Protests against injustice are a time-honored method of encouraging social change—large and small. Indeed, they form the foundation of some of our most significant historical events. The killing of several anti-British protestors, including eleven-year-old Christopher Seider and a mixed-race man, Crispus Attucks, during demonstrations in Boston in the winter of 1770 helped spark the Revolutionary War—which, in turn, led the framers of the Constitution to include protections for the right of Americans to peaceably assemble for the redress of grievances.
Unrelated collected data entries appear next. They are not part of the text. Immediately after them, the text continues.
Definition complete_add (queued : QueuedTransaction) (replaced_tx : option QueuedTransaction) (ledger_version : Z) (q : TransactionQueue) :
    result TransactionQueue Panic :=
  let? q := match replaced_tx with
            | Some old_tx => remove_replaced old_tx (fee_source_key (q_envelope queued)) ledger_version q
            | None => Ok q
            end in
  let? st := store_insert queued ledger_version (store q) in
  Ok (update q st ({[q_hash queued]} ∪ seen q) (eviction_thresholds q) (banned_transactions q)
        (add_to_accounts queued replaced_tx (account_states q))).

(** From the checks of the account on. *)
Definition try_admit (now : Z) (queued : QueuedTransaction) (ledger_version : Z) (q : TransactionQueue) : result (TransactionQueue * TxQueueResult) Panic :=
  let env := q_envelope queued in
  let soroban := is_soroban_envelope env in
  match check_account_limit queued (account_key env) (envelope_sequence_number env) (is_fee_bump_envelope env) soroban (account_states q) with
  | Err r => Ok (q, r)
  | Ok replaced_tx =>
      let? (q, evictions) := check_and_collect_evictions queued soroban ledger_version replaced_tx q in
      match evictions with
      | Err r => Ok (q, r)
      | Ok evictions =>
          match validate_fee_balance queued replaced_tx q with
          | Err r => Ok (q, r)
          | Ok _ =>
              let? (q, capacity) := ensure_queue_capacity now (length evictions) queued ledger_version q in
              match capacity with
              | Err r => Ok (q, r)
              | Ok _ =>
                  let? q := commit_evictions evictions ledger_version q in
                  let? q := complete_add queued replaced_tx ledger_version q in
                  Ok (q, Added)
              end
          end
      end
  end.

(** The inclusion fee a transaction needs at least. *)
Definition required_inclusion_fee (queued : QueuedTransaction) (q : TransactionQueue) : Z :=
  let lcl_base_fee := Z.max (base_fee (validation_context q)) (min_fee_per_op (config q)) in
  i64_saturating_mul lcl_base_fee (Z.max 1 (op_count (fee_rate queued))).
(* ===== verification/TxQueueHeld.v ===== *)
(** * TxQueueHeld: a priority queue that holds given transactions

    A queue holds the transactions it has entries of, each made with the seed of the
    queue. Adding and removing transactions adds and removes exactly these, for every
    lane configuration and the transactions it takes. *)

From S2P Require Import Prelude Bucket Ledger Lists Resource Envelope SurgePricing SurgePricingFacts TxQueueStore.

Section held.
Context `{EnvelopeXdr}.

(** What the XDR types and the validation of a transaction make sure of: fees that are
    not negative, operations also inside a fee bump, and resources of 32 bits. *)
Record env_ok (env : TransactionEnvelope) : Prop := {
  env_fee : 0 <= envelope_fee env <= i64_max;
  env_inclusion : 0 <= envelope_inclusion_fee env <= envelope_fee env;
  env_ops : 0 < envelope_operation_count env <= u32_max;
  env_bump : is_fee_bump_envelope env = true -> 1 < envelope_operation_count env;
  env_size : is_u32 (envelope_tx_size_bytes env);
  env_resources : forall r, envelope_soroban_resources env = Some r ->
    is_u32 (instructions r) /\ is_u32 (disk_read_bytes r) /\ is_u32 (write_bytes r);
  env_keys : forall data, envelope_soroban_data env = Some data ->
    len (read_only (footprint (resources data))) + len (read_write (footprint (resources data))) +
    match soroban_ext data with DataExtV1 archived => len archived | DataExtV0 => 0 end <= u32_max
}.

(** A transaction as the queue makes it. *)
Definition queued_ok (tx : QueuedTransaction) : Prop :=
  env_ok (q_envelope tx) /\ exists now, QueuedTransaction_new now (q_envelope tx) = Ok tx.

Lemma as_u64_small n : 0 <= n <= i64_max -> as_u64 n = n.
Proof. intros Hn. unfold as_u64. apply Z.mod_small. unfold i64_max in Hn. lia. Qed.

Lemma as_u32_id n : 0 <= n <= u32_max -> as_u32 n = n.
Proof. intros Hn. unfold as_u32. apply Z.mod_small. unfold u32_max in Hn. lia. Qed.

Lemma queued_new now env : env_ok env ->
  QueuedTransaction_new now env = Ok (MkQueued env (hash_xdr env) now
    (rate_per_op (MkFeeRate (envelope_inclusion_fee env) (envelope_operation_count env)))
    (MkFeeRate (envelope_inclusion_fee env) (envelope_operation_count env)) (envelope_fee env) (has_dex_operations_envelope env)).
Proof.
  intros He. unfold QueuedTransaction_new, extract_fees_and_ops. pose proof (env_fee env He). pose proof (env_inclusion env He).
  destruct (Z.ltb_spec (envelope_fee env) 0); [lia|]. destruct (Z.ltb_spec (envelope_inclusion_fee env) 0); [lia|]. simpl.
  rewrite as_u64_small by done. rewrite as_u32_id by (pose proof (env_ops env He); lia). done.
Qed.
Paul Revere’s incendiary engraving of British troops firing on colonial protesters during the Boston Massacre helped build support for the American Revolution

This right was secured in part because of England’s Riot Act of 1714 – 1967, which permitted authorities to disperse any groups of twelve or more people, if local officials determined that they were “unlawfully, riotously, and tumultuously assembled together.” Violating the Riot Act was a felony, subject to the death penalty (more than 200 offences were capital crimes in England in the 18th century—everything from murder to shoplifting to cutting down somebody else’s trees). There was a catch, however. Officials had to publicly invoke the riot act before the assembled crowd in order for the law to be enforced (“reading the riot act”).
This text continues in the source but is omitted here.